** DESCRIPTION OF THE TASK **
The stretch wanted below opens at the line containing "(** Pass one" and closes at the line containing "let s' := filter". Please return it exactly, with no other lines.

** Dataset entries **
Lemma close_all_inv order : ∀ b,
  Inv b → NoDup order → (∀ w, w ∈ order → w ∈ waiters b) →
  let b' := foldl close_one b order in
  Inv b' ∧ waiters b' = waiters b ∖ list_to_set order ∧ same_cfg b b' ∧ live b' = live b ∧ rheap b' = rheap b.
Proof.
  clear account_try.
  induction order as [|w order IH]; intros b Hinv Hnd Hin; simpl.
  { split_and!; try done. set_solver. }
  apply NoDup_cons in Hnd as [Hw Hnd].
  destruct (close_one_inv b w Hinv (Hin w ltac:(by left))) as (Hinv1 & W1 & C1 & L1 & R1).
  destruct (IH (close_one b w) Hinv1 Hnd) as (Hinv2 & W2 & C2 & L2 & R2).
  { intros w' Hw'. rewrite W1. apply elem_of_difference. split; [apply Hin; by right|].
    intros ->%elem_of_singleton. done. }
  split_and!; [done|rewrite W2, W1; set_solver|by etrans|congruence|congruence].
Qed.

Lemma Close_inv b order :
  Inv b → order ≡ₚ elements (waiters b) →
  Inv (Close b order) ∧ waiters (Close b order) = ∅ ∧ closed (Close b order) = true
  ∧ live (Close b order) = live b ∧ rheap (Close b order) = rheap b.
Proof.
  clear account_try.
  intros Hinv Hord. unfold Close.
  destruct (close_all_inv order (set_closed b true)) as (Hinv' & W & C & L & R).
  - by apply (inv_same _ _ b).
  - rewrite Hord. apply NoDup_elements.
  - intros w Hw. rewrite Hord, elem_of_elements in Hw. done.
  - change (foldl _ _ order) with (foldl close_one (set_closed b true) order).
    split_and!; [by apply Inv_set_pending| |by apply (sc_closed _ _ C)|done|done].
    simpl. rewrite W. apply set_eq. intros w.
    rewrite elem_of_difference, elem_of_list_to_set, Hord, elem_of_elements. simpl. set_solver.
Qed.

Lemma Acquire_timeout_inv fuel b w now b' a :
  Inv b → Acquire_timeout account_try fuel b w now = Some (b', a) → Inv b'.
Proof.
  intros Hinv. unfold Acquire_timeout. destruct (wheap b !! w) as [x|] eqn:Ex; [|done].
  case_decide as Hx.
  - destruct (abandon _ _ _ _ _ _) as [b1|] eqn:E; [|done]. intros; simplify_eq. by eapply abandon_inv in E as [? _].
  - destruct (recv b w) as [[b1 g]|] eqn:E; [|done]. intros; simplify_eq. by eapply recv_inv.
Qed.
(* ===== verification/PrefixTable.v ===== *)
(** * The prefix table ([internal/prefix/table.go])

    Digests to deployments, sharded by the first digest byte, bounded by bytes.
    Every operation is a function on the table; the clock is an argument. The
    order in which equally old entries are evicted follows Go's map iteration and
    an unstable sort, so the victim order is a parameter constrained only to be a
    sorted enumeration of the shard. *)
From stdpp Require Import base gmap list strings sorting.
From Stdlib Require Import ZArith Lia.
From S2P Require Import Prelude.
Open Scope Z_scope.
#[local] Set Default Proof Using "Type*".

Definition Digest : Type := list Z.

Definition entryBytes : Z := 112.
Definition shardCount : nat := 64.
Definition neverExpires : Z := -1.

Record entry : Type := mkEntry { etarget : Z; edepth : Z; lastSeen : Z; ehits : Z }.

(** [curBytes], [lookups], [hits] and [evicted] are the atomic counters;
    [perTarget] the swapped pointer, [None] for nil. *)
Record Table : Type := mkTable {
  shards : list (gmap Digest entry); maxBytes : Z; curBytes : Z; tttl : Z;
  perTarget : option (list Z); lookups : Z; hits : Z; evicted : Z }.

Definition set_shard (t : Table) (i : nat) (s : gmap Digest entry) : Table :=
  mkTable (<[i := s]> (shards t)) (maxBytes t) (curBytes t) (tttl t) (perTarget t) (lookups t) (hits t) (evicted t).
Definition add_bytes (t : Table) (n : Z) : Table :=
  mkTable (shards t) (maxBytes t) (curBytes t + n) (tttl t) (perTarget t) (lookups t) (hits t) (evicted t).
Definition add_evicted (t : Table) (n : Z) : Table :=
  mkTable (shards t) (maxBytes t) (curBytes t) (tttl t) (perTarget t) (lookups t) (hits t) (u64 (evicted t + n)).
Definition shard (t : Table) (i : nat) : gmap Digest entry := default ∅ (shards t !! i).

Definition hour : Z := 3600 * 1000000000.

Definition NewTable (max ttl : Z) : Table :=
  mkTable (replicate shardCount ∅) (if max <=? 0 then 64 * 2 ^ 20 else max) 0
    (if ttl =? 0 then hour else if ttl <? 0 then neverExpires else ttl) None 0 0 0.

(** The digest is 16 bytes long, so its first byte exists. *)
Definition shardFor (d : Digest) : nat := Z.to_nat (nth 0 d 0 mod Z.of_nat shardCount).

Definition SetTargetTTLs (t : Table) (ttls : list Z) : Table :=
  mkTable (shards t) (maxBytes t) (curBytes t) (tttl t)
    (match ttls with [] => None | _ => Some ttls end) (lookups t) (hits t) (evicted t).

Definition ttlFor (t : Table) (target : Z) : Z :=
  match perTarget t with
  | Some s => match s !! Z.to_nat target with
              | Some d => if d =? 0 then tttl t else d
              | None => tttl t
              end
  | None => tttl t
  end.

Definition liveAt (t : Table) (e : entry) (now : Z) : bool :=
  let ttl := ttlFor t (etarget e) in
  if ttl <? 0 then true else now - ttl <=? lastSeen e.

(** The search, deepest first; [ds] is the remaining digests in that order. *)
Fixpoint lookup_loop (t : Table) (ds : list Digest) (valid : Z → bool) (now now' : Z)
  : Table * option (Z * Z) :=
  match ds with
  | [] => (t, None)
  | d :: ds' =>
      match shard t (shardFor d) !! d with
      | Some e =>
          if liveAt t e now && valid (etarget e) then
            let e' := mkEntry (etarget e) (edepth e) now' (u32 (ehits e + 1)) in
            let t := set_shard t (shardFor d) (<[d := e']> (shard t (shardFor d))) in
            (mkTable (shards t) (maxBytes t) (curBytes t) (tttl t) (perTarget t) (lookups t)
               (u64 (hits t + 1)) (evicted t), Some (etarget e, edepth e))
          else lookup_loop t ds' valid now now'
      | None => lookup_loop t ds' valid now now'
      end
  end.

(** [now] and [now'] are the two readings of the clock. *)
Definition Lookup (t : Table) (digests : list Digest) (valid : Z → bool) (now now' : Z)
  : Table * option (Z * Z) :=
  let t := mkTable (shards t) (maxBytes t) (curBytes t) (tttl t) (perTarget t)
             (u64 (lookups t + 1)) (hits t) (evicted t) in
  lookup_loop t (reverse digests) valid now now'.

(** One digest of [Record], at index [i]. *)
Definition record_one (t : Table) (target now : Z) (i : nat) (d : Digest) : Table :=
  let s := shard t (shardFor d) in
  let t := match s !! d with Some _ => t | None => add_bytes t entryBytes end in
  set_shard t (shardFor d) (<[d := mkEntry target (u8 (Z.of_nat i + 1)) now 0]> s).

Fixpoint record_loop (t : Table) (target now : Z) (i : nat) (ds : list Digest) : Table :=
  match ds with
  | [] => t
  | d :: ds' => record_loop (record_one t target now i d) target now (S i) ds'
  end.

Section Evict.
(** The keys of a shard in the order they are evicted in. *)
Variable coldest : gmap Digest entry → list Digest.

(** Pass one of [evict] on one shard: expired entries go. *)
Definition expire_shard (t : Table) (now : Z) (i : nat) : Table :=
  let s := shard t i in
  let s' := filter (λ kv : Digest * entry, liveAt t kv.2 now = true) s in
  let n := Z.of_nat (size s - size s') in
  add_evicted (add_bytes (set_shard t i s') (- (n * entryBytes))) n.

(** Stops early with [true] when the table is back under [target]. *)
Fixpoint expire_loop (t : Table) (now target : Z) (ixs : list nat) : Table * bool :=
  match ixs with
  | [] => (t, false)
  | i :: ixs' =>
      let t := expire_shard t now i in
      if curBytes t <=? target then (t, true) else expire_loop t now target ixs'
  end.

Definition evictColdest (t : Table) (i : nat) (k : Z) : Table * Z :=
  if k <=? 0 then (t, 0)
  else
    let s := shard t i in
    let n := Z.of_nat (size s) in
    if n =? 0 then (t, 0)
    else if n <=? k then
      (add_evicted (add_bytes (set_shard t i ∅) (- (n * entryBytes))) n, n)
    else
      let vs := take (Z.to_nat k) (coldest s) in
      (add_evicted (add_bytes (set_shard t i (foldl (λ s d, delete d s) s vs)) (- (k * entryBytes))) k, k).

Fixpoint share_loop (t : Table) (need : Z) (ixs : list nat) : Table * Z :=
  match ixs with
  | [] => (t, need)
  | i :: ixs' =>
      if need <=? 0 then (t, need)
      else
        let share := Z.quot (need + Z.of_nat shardCount - Z.of_nat i - 1) (Z.of_nat shardCount - Z.of_nat i) in
        let '(t, n) := evictColdest t i share in share_loop t (need - n) ixs'
  end.

Fixpoint topup_loop (t : Table) (need : Z) (ixs : list nat) : Table * Z :=
  match ixs with
  | [] => (t, need)
  | i :: ixs' =>
      if need <=? 0 then (t, need)
      else let '(t, n) := evictColdest t i need in topup_loop t (need - n) ixs'
  end.

Definition evict_target (t : Table) : Z := maxBytes t - Z.quot (maxBytes t) 8.

Definition evict (t : Table) (now : Z) : Table :=
  let target := evict_target t in
  let '(t, done) := expire_loop t now target (seq 0 shardCount) in
  if done then t
  else
    let need := Z.quot (curBytes t - target + entryBytes - 1) entryBytes in
    let '(t, need) := share_loop t need (seq 0 shardCount) in
    (topup_loop t need (seq 0 shardCount)).1.

(** [now'] is the reading of the clock [evict] takes. *)
Definition Record_ (t : Table) (digests : list Digest) (target now now' : Z) : Table :=
  let t := record_loop t target now 0 digests in
  if maxBytes t <? curBytes t then evict t now' else t.
End Evict.

Definition Stats (t : Table) : Z * Z * Z * Z := (lookups t, hits t, evicted t, curBytes t).

Definition Table_Len (t : Table) : nat := sum_list_with size (shards t).

(** ** Interned deployment names *)

Record Interner : Type := mkInterner { ids : gmap string Z; back : list string }.

Definition NewInterner : Interner := mkInterner ∅ [].

Definition Interner_ID (it : Interner) (name : string) : Interner * Z :=
  match ids it !! name with
  | Some id => (it, id)
  | None =>
      let id := u32 (Z.of_nat (length (back it))) in
      (mkInterner (<[name := id]> (ids it)) (back it ++ [name]), id)
  end.

Definition Interner_Name (it : Interner) (id : Z) : option string := back it !! Z.to_nat id.

(** ** Invariant *)

(** 64 shards, every key in the shard its first byte selects, and [curBytes] the
    exact charge for the entries held. *)
Record twf (t : Table) : Prop := {
  tw_len : length (shards t) = shardCount;
  tw_bytes : curBytes t = entryBytes * Z.of_nat (Table_Len t);
  tw_place : ∀ i d, is_Some (shard t i !! d) → shardFor d = i }.

Lemma shardFor_lt d : (shardFor d < shardCount)%nat.
Proof. unfold shardFor, shardCount. pose proof (Z.mod_pos_bound (nth 0 d 0) 64 ltac:(lia)). lia. Qed.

** OUTPUT FOR THIS EXERCISE **
(** Pass one of [evict] on one shard: expired entries go. *)
Definition expire_shard (t : Table) (now : Z) (i : nat) : Table :=
  let s := shard t i in
  let s' := filter (λ kv : Digest * entry, liveAt t kv.2 now = true) s in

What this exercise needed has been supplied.